Pemerintah Kabupaten Ciamis secara resmi memulai eksekusi program pertanian organik pada tahun 2026. Rencana ini menetapkan target spesifik di mana setiap desa diharapkan mampu mengelola lahan seluas satu hektare dengan metode organik. Program ini merupakan kelanjutan logis dari kegiatan pelatihan Sekolah Lapangan Pertanian Sehat Ramah Lingkungan Berkelanjutan yang telah dilaksanakan sepanjang tahun 2025.

Desa Cisadap di Kecamatan Ciamis ditetapkan sebagai area percontohan utama. Di lokasi ini, petani telah berhasil melakukan pemanenan padi yang dibudidayakan melalui proses organik murni. Hasil panen ini menjadi bukti awal yang menguatkan keberhasilan implementasi teknologi pertanian berkelanjutan di wilayah tersebut.

Sekretaris Daerah Kabupaten Ciamis, Andang Firman Priyadi, menyoroti hasil positif dari pelatihan yang telah dilakukan. Ia menyatakan bahwa memasuki awal tahun 2026, padi organik telah siap dipanen dengan tingkat produktivitas yang jauh melebihi metode konvensional. “Saat ini sudah panen dari pelaksanaan pertanian sehat di Desa Cisadap, dengan hasil rata-rata sekitar lebih dari 7 ton gabah kering panen per hektare. Tentunya hasil ini lebih banyak 2,3 ton per hektare, dari proses penanaman biasa bisa menghasilkan 4,5 ton per hektare saja,” jelasnya pada acara panen padi di Desa Cisadap, Selasa (20/1/2026).

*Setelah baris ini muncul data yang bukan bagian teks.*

(** * gogrep: the structural matcher of match.go

    A shallow embedding of [match.go]: the node matcher [matcher.node], the
    backtracking sequence matcher [matcher.nodes], the traversal
    [walkWithLists], the pipeline stages [cmdRange] and [cmdFilter], and the
    type-constraint resolver [resolveType].

    Conventions.
    - A Go [ast.Node] value is a [Node]; a possibly nil interface value is an
      [option Node].  A node has the syntax of its go/ast type: the fields
      that match.go reads and the two syntactic fields that it never reads,
      [Field.Tag] and [RangeStmt.Tok].  Left out are source positions (the
      one position the matcher reads, [CallExpr.Ellipsis], is kept),
      comments, and the flags that follow from the other fields in a parsed
      file ([SliceExpr.Slice3], [Incomplete], [EmptyStmt.Implicit]).
    - [m.values] is a Go map, that is, a reference.  The matcher state keeps
      a store of maps and [m.values] is an index into it, so that
      [m.values = oldMatches] is an assignment of references, as in Go.
    - A Go panic is the outcome [Panic]; recursion that Go runs on its call
      stack is bounded here by a fuel counter and [NoFuel] is the outcome of
      an exhausted counter. *)

From stdpp Require Import gmap strings list.
From Stdlib Require Import ZArith Lia.

Local Open Scope string_scope.
Local Open Scope list_scope.
Set Warnings "-register-all,-clear-no-such-hyp".


(** ** The syntax model (go/ast, token) *)

Definition Pos := Z.      (* token.Pos; NoPos is 0 *)
Definition Token := Z.    (* token.Token *)
Definition ChanDir := Z.  (* ast.ChanDir *)

Definition NoPos : Pos := 0%Z.
Definition token_ILLEGAL : Token := 0%Z.
Definition token_INT : Token := 5%Z.
Definition token_STRING : Token := 9%Z.
Definition token_ADD : Token := 12%Z.
Definition token_ASSIGN : Token := 42%Z.
Definition token_DEFINE : Token := 47%Z.
Definition token_VAR : Token := 85%Z.

(* token.Pos.IsValid *)
Definition IsValid (p : Pos) : bool := negb (Z.eqb p NoPos).

Inductive Node : Type :=
  | File (Name : Node) (Decls Imports : list Node)
  | Ident (Name : string)
  (* lists (generated while walking) *)
  | exprList (l : list Node)
  | identList (l : list Node)
  | stmtList (l : list Node)
  | specList (l : list Node)
  (* lits *)
  | BasicLit (Kind : Token) (Value : string)
  | CompositeLit (Type_ : option Node) (Elts : list Node)
  | FuncLit (Type_ Body : Node)
  (* types *)
  | ArrayType (Len : option Node) (Elt : Node)
  | MapType (Key Value : Node)
  | StructType (Fields : option (list Node))
  | Field (Names : list Node) (Type_ : option Node) (Tag : option Node)
  | FuncType (Params Results : option (list Node))
  | InterfaceType (Methods : option (list Node))
  | ChanType (Dir : ChanDir) (Value : Node)
  (* other exprs *)
  | Ellipsis (Elt : option Node)
  | ParenExpr (X : Node)
  | UnaryExpr (Op : Token) (X : Node)
  | BinaryExpr (X : Node) (Op : Token) (Y : Node)
  | CallExpr (Fun : Node) (Args : list Node) (Ellipsis_ : Pos)
  | KeyValueExpr (Key Value : Node)
  | StarExpr (X : Node)
  | SelectorExpr (X Sel : Node)
  | IndexExpr (X Index : Node)
  | SliceExpr (X : Node) (Low High Max : option Node)
  | TypeAssertExpr (X : Node) (Type_ : option Node)
  | BadExpr
  (* decls *)
  | GenDecl (Tok : Token) (Specs : list Node)
  | FuncDecl (Recv : option (list Node)) (Name Type_ : Node)
             (Body : option Node)
  (* specs *)
  | ValueSpec (Names : list Node) (Type_ : option Node) (Values : list Node)
  | TypeSpec (Name Type_ : Node)
  | ImportSpec (Name : option Node) (Path : Node)
  (* stmts *)
  | ExprStmt (X : Node)
  | DeclStmt (Decl : Node)
  | EmptyStmt
  | LabeledStmt (Label Stmt : Node)
  | SendStmt (Chan Value : Node)
  | IncDecStmt (X : Node) (Tok : Token)
  | AssignStmt (Lhs : list Node) (Tok : Token) (Rhs : list Node)
  | GoStmt (Call : Node)
  | DeferStmt (Call : Node)
  | ReturnStmt (Results : list Node)
  | BranchStmt (Tok : Token) (Label : option Node)
  | BlockStmt (List_ : list Node)
  | IfStmt (Init : option Node) (Cond : Node) (Body : Node)
           (Else : option Node)
  | CaseClause (List_ : list Node) (Body : list Node)
  | SwitchStmt (Init Tag : option Node) (Body : Node)
  | TypeSwitchStmt (Init : option Node) (Assign Body : Node)
  | CommClause (Comm : option Node) (Body : list Node)
  | SelectStmt (Body : Node)
  | ForStmt (Init Cond Post : option Node) (Body : Node)
  | RangeStmt (Key Value : option Node) (Tok : Token) (X Body : Node).

(* the Go interface ast.Expr *)
Definition isExpr (n : Node) : bool :=
  match n with
  | BadExpr | Ident _ | Ellipsis _ | BasicLit _ _ | FuncLit _ _
  | CompositeLit _ _ | ParenExpr _ | SelectorExpr _ _ | IndexExpr _ _
  | SliceExpr _ _ _ _ | TypeAssertExpr _ _ | CallExpr _ _ _ | StarExpr _
  | UnaryExpr _ _ | BinaryExpr _ _ _ | KeyValueExpr _ _ | ArrayType _ _
  | StructType _ | FuncType _ _ | InterfaceType _ | MapType _ _
  | ChanType _ _ => true
  | _ => false
  end.

(** The interface [nodeList]: one of the four list types of match.go,
    with [len], [at] and [slice]. *)
Inductive listKind := ExprL | IdentL | StmtL | SpecL.

Record nodeList := NodeList { lkind : listKind; elems : list Node }.

Definition listNode (l : nodeList) : Node :=
  match lkind l with
  | ExprL => exprList (elems l)
  | IdentL => identList (elems l)
  | StmtL => stmtList (elems l)
  | SpecL => specList (elems l)
  end.

(* the type assertion node.(nodeList) *)
Definition asNodeList (n : Node) : option nodeList :=
  match n with
  | exprList l => Some (NodeList ExprL l)
  | identList l => Some (NodeList IdentL l)
  | stmtList l => Some (NodeList StmtL l)
  | specList l => Some (NodeList SpecL l)
  | _ => None
  end.

Definition len (l : nodeList) : nat := length (elems l).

Capaian produktivitas lebih dari 7 ton per hektare ini harus menjadi fondasi yang kokoh untuk kedepannya. Andang menegaskan pentingnya mempertahankan dan terus meningkatkan angka tersebut, mengingat potensi maksimal pertanian organik bisa mencapai 12 ton per hektare. “Hasilnya sekitar lebih dari 7 ton per Hekate, pertahankan dan tingkatkan. Karena yang lain bisa mencapai 12 ton,” ujarnya.

Melihat peluang tersebut, pemerintah optimis bahwa produktivitas pertanian organik masih dapat dioptimalkan lebih jauh. Tantangan ke depan adalah bagaimana mencapai hasil hingga 15 ton per hektare. Jika terdapat kendala teknis seperti saluran irigasi, pemerintah berjanji akan segera menanganinya demi menunjang hasil maksimal.

Program penerapan satu desa satu hektare pertanian organik ini tidak terbatas di Desa Cisadap saja. Beberapa desa lain juga telah bergabung dalam inisiatif ini, termasuk Desa Sirnabaya, Desa Cihaurbeuti, dan Desa Bangunsari. Target Bupati Ciamis adalah agar program ini berjalan efektif sepanjang tahun 2026 dengan skema satu hektare per desa. Selain itu, area Kelurahan Cigembor dan Desa Banjaranyar juga telah menyatakan kesiapannya untuk mengikuti pelatihan serupa.

Untuk mendukung transparansi dan efisiensi, Pemerintah Kabupaten Ciamis memperkenalkan penggunaan Learning Management System (LMS) pertanian ramah lingkungan. Sistem digital ini memungkinkan petani untuk mencatat seluruh siklus pertanian organik secara terstruktur dan terpantau.

Pertanian organik di Ciamis membuka babak baru bagi ketahanan pangan lokal dengan pendekatan yang lebih ramah lingkungan. Lonjakan produktivitas dari 4,5 ton menjadi 7 ton lebih per hektare membuktikan bahwa metode alami mampu bersaing secara ekonomi sekaligus menjaga kesuburan tanah jangka panjang. Kunci keberhasilan terletak pada komitmen konsisten petani dan dukungan infrastruktur dari pemerintah. Dengan teknologi LMS yang terintegrasi, setiap data pertanian dapat dioptimalkan untuk mencapai target 15 ton di masa depan. Ini adalah waktunya beralih ke pertanian yang lebih cerdas, lestari, dan menguntungkan. Mari kita bersama-sama membangun pertanian yang tidak hanya produktif, tetapi juga berkelanjutan untuk generasi mendatang.